**Exercise**
Would you give again, exactly, the lines running from the line with "Lemma for_each_is_Some st" to the end of the data below, both included?

**The input**
Lemma dict_get_set d k v k' :
  Dict.get (Dict.set d k v) k' = if decide (k = k') then Some v else Dict.get d k'.
Proof.
  induction d as [|[k0 v0] d IH]; simpl.
  - repeat case_decide; congruence.
  - destruct (decide (k0 = k)) as [->|Hne]; simpl.
    + repeat case_decide; congruence.
    + rewrite IH. repeat case_decide; congruence.
Qed.

Lemma dict_keys_set d k v :
  Dict.keys (Dict.set d k v)
  = if decide (k ∈ Dict.keys d) then Dict.keys d else Dict.keys d ++ [k].
Proof.
  unfold Dict.keys. induction d as [|[k0 v0] d IH]; cbn [Dict.set].
  - rewrite decide_False by apply not_elem_of_nil. done.
  - destruct (decide (k0 = k)) as [->|Hne]; rewrite !fmap_cons; cbn [fst].
    + rewrite decide_True by left. done.
    + rewrite IH. destruct (decide (k ∈ d.*1)) as [Hin|Hin].
      * rewrite decide_True by (by right). done.
      * rewrite decide_False; [done|]. intros [?|?]%elem_of_cons; congruence.
Qed.

Lemma dict_keys_set_NoDup d k v :
  NoDup (Dict.keys d) → NoDup (Dict.keys (Dict.set d k v)).
Proof.
  intros Hd. rewrite dict_keys_set. case_decide; [done|].
  apply NoDup_app. split_and!; [done| |apply NoDup_singleton].
  intros x Hx ->%list_elem_of_singleton. done.
Qed.

Lemma dict_elem_of_set d k v k' v' :
  (k', v') ∈ Dict.set d k v → (k' = k ∧ v' = v) ∨ (k', v') ∈ d.
Proof.
  induction d as [|[k0 v0] d IH]; simpl.
  - intros ?%list_elem_of_singleton. left. by simplify_eq.
  - destruct (decide (k0 = k)) as [->|Hne].
    + intros [?|?]%elem_of_cons; [left; by simplify_eq|right; by right].
    + intros [->|[?|?]%IH]%elem_of_cons; [right; left|by left|right; by right].
Qed.

Lemma dict_get_Some_elem_of d k v : Dict.get d k = Some v → (k, v) ∈ d.
Proof.
  induction d as [|[k0 v0] d IH]; simpl; [done|].
  case_decide; [intros; simplify_eq; left|right; auto].
Qed.

Lemma dict_get_None d k : Dict.get d k = None ↔ k ∉ Dict.keys d.
Proof.
  unfold Dict.keys. induction d as [|[k0 v0] d IH]; simpl.
  - split; [intros _ ?%elem_of_nil; done|done].
  - case_decide as Hk.
    + subst. split; [done|]. intros []. left.
    + rewrite IH, not_elem_of_cons. split; [by intros ?; split; [congruence|]|by intros [_ ?]].
Qed.

Lemma dict_elem_of_get d k v :
  NoDup (Dict.keys d) → (k, v) ∈ d → Dict.get d k = Some v.
Proof.
  unfold Dict.keys. induction d as [|[k0 v0] d IH]; simpl.
  - intros _ ?%elem_of_nil. done.
  - intros [Hk0 Hd]%NoDup_cons [?|Hin]%elem_of_cons.
    + simplify_eq. by rewrite decide_True.
    + case_decide; [|by apply IH]. subst. destruct Hk0.
      apply list_elem_of_fmap. by exists (k, v).
Qed.

Lemma dict_elem_of_keys d k : k ∈ Dict.keys d ↔ ∃ v, Dict.get d k = Some v.
Proof.
  destruct (Dict.get d k) as [v|] eqn:H.
  - split; [eauto|]. intros _. apply dict_get_Some_elem_of in H.
    apply list_elem_of_fmap. by exists (k, v).
  - apply dict_get_None in H. split; [done|]. intros [? ?]. done.
Qed.

End DictFacts.

(** ** Loops that may abort *)

Section ForEach.
Context {S A : Type} (body : S → A → option S).

Lemma for_each_app st xs ys :
  for_each body st (xs ++ ys) = for_each body st xs ≫= λ st', for_each body st' ys.
Proof.
  revert st. induction xs as [|x xs IH]; intros st; [done|].
  simpl. destruct (body st x) as [st1|]; simpl; [apply IH|done].
Qed.

Lemma for_each_ind (P : list A → S → Prop) st0 xs st' :
  P [] st0 →
  (∀ done x st st1, P done st → body st x = Some st1 → P (done ++ [x]) st1) →
  for_each body st0 xs = Some st' → P xs st'.
Proof.
  intros H0 Hstep. enough (∀ done st, P done st →
    for_each body st xs = Some st' → P (done ++ xs) st') as H by apply (H [] st0 H0).
  induction xs as [|x xs IH]; intros done st HP Hrun; simpl in Hrun.
  - simplify_eq. by rewrite app_nil_r.
  - destruct (body st x) as [st1|] eqn:Hb; [|done]. simpl in Hrun.
    rewrite (assoc_L (++) done [x] xs : done ++ x :: xs = (done ++ [x]) ++ xs).
    apply (IH _ st1); [by eapply Hstep|done].
Qed.

Lemma for_each_is_Some st xs :
  (∀ x s, x ∈ xs → is_Some (body s x)) → is_Some (for_each body st xs).
Proof.
  revert st. induction xs as [|x xs IH]; intros st H; simpl; [by eexists|].
  destruct (H x st) as [st1 ->]; [left|]. simpl. apply IH.
  intros y s Hy. apply H. by right.
Qed.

**Finished exercise**
Lemma for_each_is_Some st xs :
  (∀ x s, x ∈ xs → is_Some (body s x)) → is_Some (for_each body st xs).
Proof.
  revert st. induction xs as [|x xs IH]; intros st H; simpl; [by eexists|].
  destruct (H x st) as [st1 ->]; [left|]. simpl. apply IH.
  intros y s Hy. apply H. by right.
Qed.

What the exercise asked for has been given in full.